En avril 2018, les leaders des vendeurs de rue se sont réunis pour s’adresser aux autorités avec une nouvelle stratégie tirant parti de la décentralisation. Par exemple, à propos de l’utilisation de l’espace public, ils ont proposé des négociations locales plus soutenues plutôt que des accords ponctuels avec les autorités nationales comme ils l’ont fait dans le passé.
Au cours du processus, les organisations des vendeurs de rue ont échangé information et stratégies, puis consolidé leur position vis-à-vis des autorités. En collaboration avec Ville focale Dakar, ils préparent en ce moment une étude sur la fiscalité devant constituer une base factuelle en prévision du deuxième tour de négociations avec les autorités.

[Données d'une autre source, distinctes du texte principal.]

Record claims_wf (c : Claims) : Prop := {
  wf_issuer : opt_wf Subject_wf (issuer c);
  wf_audience : opt_wf Subject_wf (audience c);
  wf_expires_at : opt_wf is_i64 (expires_at c);
  wf_issued_at : is_i64 (issued_at c);
  wf_message_id : MessageId_wf (message_id c);
  wf_sender_key_id : opt_wf KeyId_wf (sender_key_id c);
  wf_response_key_id :
    opt_wf (λ k, KeyId_wf k ∧ is_utf8 (key_id_bytes k) = true) (response_key_id c);
  wf_response_subject : opt_wf ResponseSubject_wf (response_subject c);
  wf_in_reply_to : opt_wf MessageId_wf (in_reply_to c);
  wf_request_hash : opt_wf RequestHash_wf (request_hash c);
  wf_freshness_challenge : opt_wf FreshnessChallenge_wf (freshness_challenge c);
  wf_response_public_key : opt_wf ResponseKey_wf (response_public_key_cose c);
  wf_binding : response_key_binding_matches c = true;
}.
End wf.

(** The checked constructors accept the bytes of a well-formed value. *)

Lemma KeyId_from_bytes_wf k : KeyId_wf k → KeyId_from_bytes (key_id_bytes k) = Ok k.
Proof.
  intros [_ Hl]. unfold KeyId_from_bytes.
  rewrite (proj2 (Nat.eqb_neq _ _)), (proj2 (Nat.ltb_ge _ _)) by lia. by destruct k.
Qed.

Lemma KeyId_from_text_wf k :
  KeyId_wf k → KeyId_from_text (of_bytes (key_id_bytes k)) = Ok k.
Proof.
  intros Hk. unfold KeyId_from_text. rewrite bytes_of_bytes by apply Hk.
  by apply KeyId_from_bytes_wf.
Qed.

Lemma MessageId_from_bytes_wf m : MessageId_wf m → MessageId_from_bytes (message_id_bytes m) = Ok m.
Proof.
  intros [_ Hl]. unfold MessageId_from_bytes.
  rewrite (proj2 (Nat.eqb_neq _ _)), (proj2 (Nat.ltb_ge _ _)) by lia. by destruct m.
Qed.

Lemma Subject_new_wf s : Subject_wf s → Subject_new (subject_str s) = Ok s.
Proof. intros [_ He]. unfold Subject_new. rewrite He. by destruct s. Qed.

Lemma ResponseSubject_new_wf s :
  ResponseSubject_wf s → ResponseSubject_new (response_subject_str s) = Ok s.
Proof. intros [_ He]. unfold ResponseSubject_new. rewrite He. by destruct s. Qed.

Lemma FreshnessChallenge_from_bytes_wf c :
  FreshnessChallenge_wf c → FreshnessChallenge_from_bytes (challenge_bytes c) = Ok c.
Proof. intros [_ Hl]. unfold FreshnessChallenge_from_bytes. rewrite Hl. by destruct c. Qed.

Lemma from_cose_key_bytes_wf `{HP : Primitives} k :
  ResponseKey_wf k → from_cose_key_bytes (to_cose_key_bytes k) = Ok k.
Proof.
  intros (_ & Hl & Hk). unfold from_cose_key_bytes, to_cose_key_bytes.
  rewrite (proj2 (strip_bytes_Some _ _ _) eq_refl). simpl. by rewrite Hl.
Qed.

(** ** Decoding what was encoded *)

Section complete.
Context `{HM : Minicbor} {HL : MinicborLaws} `{HP : Primitives}.

Lemma read_key_id_item k l d :
  len64 (cbor_encode (ByteStr (key_id_bytes k))) → KeyId_wf k →
  read_key_id (cbor_encode (ByteStr (key_id_bytes k)) ++ d) l = Ok (k, d).
Proof.
  intros Hl Hk. unfold read_key_id. rewrite read_bytes_item by by apply len64_bytes.
  by rewrite KeyId_from_bytes_wf.
Qed.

Moyens de subsistance informels sur la carte à Delhi, en Inde
Voulant s’assurer que leurs réalités sur le terrain sont bien représentées dans le prochain Plan directeur 2021, les vendeuses et vendeurs de rue indiens se sont réunis avec des groupes aux vues similaires, dans toute la ville, pour élaborer une proposition de planification globale attentive, par sa vision, aux préoccupations du peuple.
S’agissant du commerce de rue, l’Inde possède l’un des cadres législatifs les plus progressistes au monde suite à l’adoption de la Loi de 2014 sur la vente de rue. Malheureusement, il se trouve que la mise en œuvre sur le terrain tâtonne et que les pratiques d’exclusion à l’égard des vendeurs de rue persistent à Delhi et dans d’autres villes indiennes.
Au cours du processus, les organisations des vendeurs de rue ont échangé information et stratégies, puis consolidé leur position vis-à-vis des autorités.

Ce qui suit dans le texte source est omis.